Task directions:
Go from the first line below to the one with "as (t & Ht &" and print each line exactly.

The input:
____

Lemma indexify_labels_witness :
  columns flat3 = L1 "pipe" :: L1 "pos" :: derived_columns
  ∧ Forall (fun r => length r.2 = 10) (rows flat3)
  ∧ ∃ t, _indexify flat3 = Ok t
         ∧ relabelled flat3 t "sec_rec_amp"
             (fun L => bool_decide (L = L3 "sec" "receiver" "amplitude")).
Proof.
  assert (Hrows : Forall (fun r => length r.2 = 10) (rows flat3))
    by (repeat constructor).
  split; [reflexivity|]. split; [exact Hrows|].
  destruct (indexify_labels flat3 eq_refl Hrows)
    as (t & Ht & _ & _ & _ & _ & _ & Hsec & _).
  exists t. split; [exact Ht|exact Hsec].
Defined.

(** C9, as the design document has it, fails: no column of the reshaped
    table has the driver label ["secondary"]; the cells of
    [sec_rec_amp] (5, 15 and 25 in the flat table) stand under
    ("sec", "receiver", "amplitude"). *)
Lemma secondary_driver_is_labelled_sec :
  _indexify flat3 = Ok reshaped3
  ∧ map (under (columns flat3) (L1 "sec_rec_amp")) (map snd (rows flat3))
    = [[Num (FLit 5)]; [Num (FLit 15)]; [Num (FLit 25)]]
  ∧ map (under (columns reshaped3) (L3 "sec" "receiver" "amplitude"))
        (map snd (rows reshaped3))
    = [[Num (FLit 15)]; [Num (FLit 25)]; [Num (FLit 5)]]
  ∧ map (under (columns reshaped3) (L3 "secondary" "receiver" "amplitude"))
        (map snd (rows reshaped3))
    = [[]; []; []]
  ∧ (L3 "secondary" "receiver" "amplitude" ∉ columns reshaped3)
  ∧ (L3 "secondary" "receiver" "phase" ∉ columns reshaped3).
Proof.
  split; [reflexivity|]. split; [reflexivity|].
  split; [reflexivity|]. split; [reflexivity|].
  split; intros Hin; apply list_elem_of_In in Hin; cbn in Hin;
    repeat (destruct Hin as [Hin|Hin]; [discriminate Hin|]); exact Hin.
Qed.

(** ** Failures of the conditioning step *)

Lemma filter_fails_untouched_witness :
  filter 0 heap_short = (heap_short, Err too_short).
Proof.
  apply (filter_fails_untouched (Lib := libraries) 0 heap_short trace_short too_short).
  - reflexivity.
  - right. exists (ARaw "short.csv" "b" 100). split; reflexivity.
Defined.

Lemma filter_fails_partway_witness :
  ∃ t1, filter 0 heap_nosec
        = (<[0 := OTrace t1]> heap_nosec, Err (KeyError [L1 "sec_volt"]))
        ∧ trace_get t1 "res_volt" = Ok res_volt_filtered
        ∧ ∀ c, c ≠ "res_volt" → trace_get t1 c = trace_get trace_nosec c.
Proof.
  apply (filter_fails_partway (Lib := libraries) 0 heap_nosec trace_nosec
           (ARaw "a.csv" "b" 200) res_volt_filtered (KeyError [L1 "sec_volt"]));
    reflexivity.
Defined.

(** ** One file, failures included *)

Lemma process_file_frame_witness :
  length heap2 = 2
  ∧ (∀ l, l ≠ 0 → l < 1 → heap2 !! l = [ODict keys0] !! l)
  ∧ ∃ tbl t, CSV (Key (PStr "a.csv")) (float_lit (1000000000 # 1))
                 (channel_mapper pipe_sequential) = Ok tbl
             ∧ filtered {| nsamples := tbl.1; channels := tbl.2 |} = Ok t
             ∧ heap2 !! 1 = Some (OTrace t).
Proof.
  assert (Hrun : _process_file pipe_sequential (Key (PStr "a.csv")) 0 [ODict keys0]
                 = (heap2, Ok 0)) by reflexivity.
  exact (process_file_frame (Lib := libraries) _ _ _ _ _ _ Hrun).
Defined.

____

Written answer:
Lemma indexify_labels_witness :
  columns flat3 = L1 "pipe" :: L1 "pos" :: derived_columns
  ∧ Forall (fun r => length r.2 = 10) (rows flat3)
  ∧ ∃ t, _indexify flat3 = Ok t
         ∧ relabelled flat3 t "sec_rec_amp"
             (fun L => bool_decide (L = L3 "sec" "receiver" "amplitude")).
Proof.
  assert (Hrows : Forall (fun r => length r.2 = 10) (rows flat3))
    by (repeat constructor).
  split; [reflexivity|]. split; [exact Hrows|].
  destruct (indexify_labels flat3 eq_refl Hrows)
    as (t & Ht & _ & _ & _ & _ & _ & Hsec & _).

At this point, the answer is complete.